First things first: A string with spaces is enclosed in either single quotes ‘ or double quotes “. The difference you ask? Single quotes are treated “as is”: No variable replacement, no parsing, just a string. If you want to embed a variable value, you have to concatenate the string. Period. Double quotes allow dynamic values via variables:

NAME="Andreas"
echo "The name is $NAME"
# Output: The name is Andreas

This would print my name in the echo line.

Okay, so now what if you need a quote in a echo line? Exactly, the same that is used to initiate and terminate the string? Well, you have to escape it. Let me make this clear: We are still working on a default Linux Bash now. Double quotes are relatively easy:

echo "A string with a \" is fine."
# Output: A string with a " is fine.

Same goes for variables:

NAME="Name with a \" character."
echo "Value: $NAME"
# Output: Value: Name with a " character.

Single quotes are a little more tricky:

echo $'String with a \' in it.'
# Output: String with a ' in it.

And as a variable:

NAME=$'Name with a \' in it.'
echo 'Value: '$NAME
# Output: Value: Name with a ' in it.

Okay, so now you can have quotes in strings that are framed by the same quotes. This is the beginning and I’d start practicing this for bash. I will continue this tutorial with PowerShell embedding:

Write-Host "A string containing a `" character."
# Output: A string containing a " character.

As you can see, the escaping character is different from bash: PowerShell uses a ` to escape newline (`n) or quotes (`”).

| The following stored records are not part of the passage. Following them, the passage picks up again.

(** ** Reading *)

Definition unread s : list Z := take (Z.to_nat (in_boundry s - in_finger s)) (drop (Z.to_nat (in_finger s)) (in_buf s)) ++ incoming (tcp_handle s).
Record in_good s : Prop := InGood { ig_finger : 0 <= in_finger s <= in_boundry s; ig_boundry : in_boundry s <= in_size s; ig_size : 2 <= in_size s; ig_bytes : Forall is_byte (in_buf s); ig_frag : 0 <= fbtbc s < 2147483648 }.
Definition same_out s s' : Prop := out_buf s' = out_buf s /\ out_finger s' = out_finger s /\ frag_header s' = frag_header s /\ frag_sent s' = frag_sent s /\ sent (tcp_handle s') = sent (tcp_handle s).
#[local] Instance same_out_refl : Reflexive same_out.
Proof. done. Qed.
#[local] Instance same_out_trans : Transitive same_out.
Proof. intros s1 s2 s3 (? & ? & ? & ? & ?) (? & ? & ? & ? & ?). unfold same_out. split_and!; congruence. Qed.
Lemma same_out_good s s' : same_out s s' -> out_good s -> out_good s' /\ written s' = written s.
Proof. intros (E1 & E2 & E3 & E4 & E5) [H1 H2 H3 H4 H5]. unfold written, closed, data, out_boundry in *. split; [|by rewrite E1, E2, E3, E5]. split; unfold closed, out_boundry; by rewrite ?E1, ?E2, ?E3, ?E5. Qed.

Lemma unread_bytes s : in_good s -> Forall is_byte (unread s).
Proof. intros [_ _ _ H _]. apply Forall_app. split; [apply Forall_take; by apply Forall_drop|apply incoming_bytes]. Qed.
Lemma unread_len s : in_good s -> len (unread s) = in_boundry s - in_finger s + len (incoming (tcp_handle s)).
Proof. intros [H1 H2 _ _ _]. unfold unread, in_size in *. rewrite length_app, length_take, length_drop. lia. Qed.

Lemma fill_spec s : in_good s -> in_finger s = in_boundry s -> exists r s', fill_input_buf s = Ok (r, s') /\ same_out s s' /\
  if r then in_good s' /\ unread s' = unread s /\ in_finger s' < in_boundry s' /\ fbtbc s' = fbtbc s /\ last_frag s' = last_frag s else unread s = [].
Proof.
  intros [H1 H2 H3 H4 H5] E. unfold fill_input_buf. set (odd := negb _). assert (unread s = incoming (tcp_handle s)) as Eu by (unfold unread; rewrite E, Z.sub_diag; done).
  destruct (decide (incoming (tcp_handle s) = [])) as [Hn|Hn].
  - destruct (readit_none (if odd then in_size s - 1 else in_size s) (tcp_handle s) Hn) as (w & -> & Hs). eexists false, _. split; [done|]. split; [done|]. congruence.
  - destruct (readit_some (if odd then in_size s - 1 else in_size s) (tcp_handle s)) as (b & w & -> & Hb & Hl & Hi & Hs); [destruct odd; lia|done|].
    pose proof (incoming_bytes (tcp_handle s)) as Hbytes. rewrite Hi in Hbytes. apply Forall_app in Hbytes as [Hbb _]. unfold in_size in *. assert (0 < len b) by (destruct b; [done|cbn; lia]). set (o := if odd then 1 else 0). assert (0 <= o /\ o + len b <= len (in_buf s)) as [Ho1 Ho2] by (unfold o; destruct odd; lia).
    destruct (put_at_spec o b (in_buf s) Ho1 Ho2) as (nb & -> & Hnl & Hnt & _ & Hnb). kstep. eexists true, _. split; [done|]. split; [done|]. set (s' := set_in _ _ _ _ _).
    split; [split; unfold in_size; cbn [s' set_in in_finger in_boundry in_buf fbtbc]; try lia; by apply Hnb|]. split; [|split; [cbn; lia|done]]. rewrite Eu, Hi. unfold unread. cbn [s' set_in in_finger in_boundry in_buf tcp_handle]. f_equal.
    rewrite firstn_skipn_comm. replace (Z.to_nat o + Z.to_nat (o + len b - o))%nat with (Z.to_nat (o + len b)) by lia. rewrite Hnt. apply drop_app_length'. rewrite length_take. lia.
Qed.

(** [n] bytes are taken off the front of what is unread. *)
Definition taken n s s' : Prop := in_good s' /\ unread s' = drop (Z.to_nat n) (unread s) /\ fbtbc s' = fbtbc s /\ last_frag s' = last_frag s /\ same_out s s'.
Lemma take_buffered n s : in_good s -> 0 <= n <= in_boundry s - in_finger s -> get_at (in_finger s) n (in_buf s) = Ok (take (Z.to_nat n) (unread s)) /\ taken n s (set_in (in_buf s) (in_finger s + n) (in_boundry s) (tcp_handle s) s).
Proof.
  intros [H1 H2 H3 H4 H5] Hn. unfold in_size in *. split.
  - rewrite get_at_spec by lia. f_equal. unfold unread. rewrite take_app_le by (rewrite length_take, length_drop; lia). rewrite take_take. f_equal. lia.
  - split; [split; unfold in_size; cbn; done || lia|]. split; [|done]. unfold unread. cbn [set_in in_finger in_boundry in_buf tcp_handle]. rewrite drop_app_le by (rewrite length_take, length_drop; lia). f_equal.
    rewrite skipn_firstn_comm, drop_drop. f_equal; [lia|]. f_equal. lia.
Qed.

Lemma get_loop_spec fuel : forall n s, in_good s -> 0 <= n -> 2 * n - (if in_boundry s - in_finger s =? 0 then 0 else 1) <= Z.of_nat fuel ->
  if n <=? len (unread s) then exists s', get_loop fuel n s = Ok (Some (take (Z.to_nat n) (unread s)), s') /\ taken n s s'
  else exists s', get_loop fuel n s = Ok (None, s').
Proof.
  induction fuel as [|fuel IH]; intros n s H Hn Hf.
  - assert (n = 0) as -> by (destruct (_ =? _); lia). rewrite (proj2 (Z.leb_le _ _)) by lia. exists s. split; [done|]. by split.
  - destruct (Z.eq_dec n 0) as [->|Hne]; [rewrite (proj2 (Z.leb_le _ _)) by lia; exists s; split; [done|]; by split|]. pose proof (unread_len s H) as Hul. cbn [get_loop]. rewrite (proj2 (Z.ltb_lt 0 n)) by lia. destruct (Z.eqb_spec (in_boundry s - in_finger s) 0) as [E0|E0].
    + destruct (fill_spec s H ltac:(lia)) as (r & s1 & -> & O1 & Hr). kstep. destruct r.
      * destruct Hr as (G1 & U1 & F1 & B1 & L1). specialize (IH n s1 G1 Hn). rewrite (proj2 (Z.eqb_neq (in_boundry s1 - in_finger s1) 0)), U1 in IH by lia. specialize (IH ltac:(lia)). destruct (n <=? len (unread s)); [|done].
        destruct IH as (s2 & -> & (G2 & U2 & B2 & L2 & O2)). exists s2. split; [done|]. split; [done|]. split; [by rewrite U2, U1|]. split; [congruence|]. split; [congruence|]. by rewrite O1.
      * rewrite Hr. change (len []) with 0. rewrite (proj2 (Z.leb_gt n 0)) by lia. by exists s1.
    + destruct H as [H1 H2 H3 H4 H5]. set (k := if n <? in_boundry s - in_finger s then n else in_boundry s - in_finger s). assert (0 < k <= n /\ k <= in_boundry s - in_finger s) as [Hk1 Hk2] by (unfold k; destruct (Z.ltb_spec n (in_boundry s - in_finger s)); lia).
      assert (in_good s) as H by (by split). destruct (take_buffered k s H ltac:(lia)) as [-> (G1 & U1 & B1 & L1 & O1)]. kstep. set (s1 := set_in _ _ _ _ _) in *. specialize (IH (n - k) s1 G1 ltac:(lia) ltac:(destruct (_ =? 0); lia)).
      assert (len (unread s1) = len (unread s) - k) as Hl1 by (rewrite U1, length_drop; lia). rewrite Hl1 in IH. destruct (Z.leb_spec n (len (unread s))).
      * rewrite (proj2 (Z.leb_le _ _)) in IH by lia. destruct IH as (s2 & -> & (G2 & U2 & B2 & L2 & O2)). kstep. exists s2. split.
        { f_equal. f_equal. f_equal. rewrite U1. replace (Z.to_nat n) with (Z.to_nat k + Z.to_nat (n - k))%nat by lia. by rewrite take_take_drop. }
        split; [done|]. split; [rewrite U2, U1, drop_drop; f_equal; lia|]. split; [congruence|]. split; [congruence|]. by rewrite O1.
      * rewrite (proj2 (Z.leb_gt _ _)) in IH by lia. destruct IH as (s2 & ->). kstep. by exists s2.
Qed.
Lemma get_input_spec n s : in_good s -> 0 <= n ->
  if n <=? len (unread s) then exists s', get_input_bytes n s = Ok (Some (take (Z.to_nat n) (unread s)), s') /\ taken n s s' else exists s', get_input_bytes n s = Ok (None, s').
Proof. intros H Hn. apply get_loop_spec; [done..|]. destruct (_ =? _); lia. Qed.

(** Skipping is reading. *)
Lemma skip_get fuel : forall n s d s', get_loop fuel n s = Ok (d, s') -> skip_loop fuel n s = Ok (match d with Some _ => true | None => false end, s').
Proof.
  induction fuel as [|fuel IH]; intros n s d s'; cbn [get_loop skip_loop]; destruct (0 <? n); try done; try by intros [= <- <-]. destruct (_ =? 0).
  - destruct (fill_input_buf s) as [[[] s1]| |]; kstep; [apply IH|by intros [= <- <-]|done..].
  - destruct (get_at _ _ _) as [b| |]; kstep; [|done..]. destruct (get_loop fuel _ _) as [[r s1]| |] eqn:E; kstep; [|done..]. intros [= <- <-]. rewrite (IH _ _ _ _ E). by destruct r.
Qed.

Lemma fragment_spec s : in_good s -> if 4 <=? len (unread s) then exists s', set_input_fragment s = Ok (true, s') /\ in_good s' /\ same_out s s' /\ unread s' = drop 4 (unread s) /\
    fbtbc s' = header (unread s) mod 2147483648 /\ last_frag s' = (2147483648 <=? header (unread s))
  else exists s', set_input_fragment s = Ok (false, s').
Proof.
  intros H. unfold set_input_fragment. pose proof (get_input_spec 4 s H ltac:(lia)) as Hg. destruct (4 <=? len (unread s)); [|destruct Hg as (s' & ->); kstep; by exists s'].
  destruct Hg as (s1 & -> & (G1 & U1 & B1 & L1 & O1)). kstep. change (Z.to_nat 4) with 4%nat in *. fold (header (unread s)). pose proof (header_range (unread s)) as Hr. rewrite land_last by done.
  assert (Z.land (header (unread s)) (u32 (Z.lnot LAST_FRAG)) = header (unread s) mod 2147483648) as -> by (change (u32 (Z.lnot LAST_FRAG)) with (Z.ones 31); by rewrite Z.land_ones).
  eexists. split; [done|]. pose proof (Z.mod_pos_bound (header (unread s)) 2147483648 ltac:(lia)). split; [by destruct G1; split|]. done.
Qed.

(** What is left of the record, and the records that come after it, as far as all of them is unread. *)
Definition payload s : list Z := let u := unread s in if fbtbc s <=? len u then take (Z.to_nat (fbtbc s)) u ++ (if last_frag s then [] else first (frames (drop (Z.to_nat (fbtbc s)) u))) else u.
Definition coming s : list (list Z) :=
  let u := unread s in if fbtbc s <=? len u then (if last_frag s then records [] else after) (frames (drop (Z.to_nat (fbtbc s)) u)) else [].

Lemma within_fragment k s s1 : in_good s -> 0 <= k <= fbtbc s -> k <= len (unread s) -> taken k s s1 -> let s2 := set_frag (fbtbc s1 - k) (last_frag s1) s1 in
  in_good s2 /\ same_out s s2 /\ unread s2 = drop (Z.to_nat k) (unread s) /\ payload s2 = drop (Z.to_nat k) (payload s) /\ coming s2 = coming s /\ take (Z.to_nat k) (payload s) = take (Z.to_nat k) (unread s).
Proof.
  intros H Hk Hu (G1 & U1 & B1 & L1 & O1). cbn zeta. set (s2 := set_frag _ _ _). assert (unread s2 = drop (Z.to_nat k) (unread s)) as U2 by exact U1. assert (fbtbc s2 = fbtbc s - k) as B2 by (cbn; lia). assert (last_frag s2 = last_frag s) as L2 by exact L1.
  split; [destruct G1; split; cbn [s2 set_frag in_finger in_boundry in_buf fbtbc]; try done; rewrite B1 in *; lia|]. split; [exact O1|]. split; [done|]. unfold payload, coming. rewrite U2, B2, L2, length_drop. set (u := unread s) in *.
  destruct (Z.leb_spec (fbtbc s) (len u)) as [Hf|Hf]; [rewrite !(proj2 (Z.leb_le (fbtbc s - k) _)) by lia|rewrite !(proj2 (Z.leb_gt (fbtbc s - k) _)) by lia; done].
  rewrite !drop_drop. replace (Z.to_nat k + Z.to_nat (fbtbc s - k))%nat with (Z.to_nat (fbtbc s)) by lia. split; [|split; [done|]].
  - rewrite drop_app_le by (rewrite length_take; lia). f_equal. rewrite skipn_firstn_comm. f_equal. lia.
  - rewrite take_app_le by (rewrite length_take; lia). rewrite take_take. f_equal. lia.
Qed.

As we all know, MS is known for their consistency. Single quotes are treated differently:

Write-Host 'A string containing a '' character.'
# Output: A string containing a ' character.

Isn’t that awesome?

So why am I explaining this?

Try to imagine the following scenario: You are working on a Windows-Machine (with PowerShell) and would like to run a command via SSH (basically a Linux tool) on a remote Linux server that runs BaSH. I’d suggest working from bottom (the command on the Linux server) to top (the command being written in the PowerShell environment). First execute it on Bash, then via SSH and finally embed it in the PowerShell command. This way you always know on which level you are and which escapes you are going to need.

I will continue this tutorials because this always gave me a headache. Especially considering variables parsed on the executing host, the remote machine or coming from a command line. One has to work very concentrated here and always visualize where a certain part of a command is executed.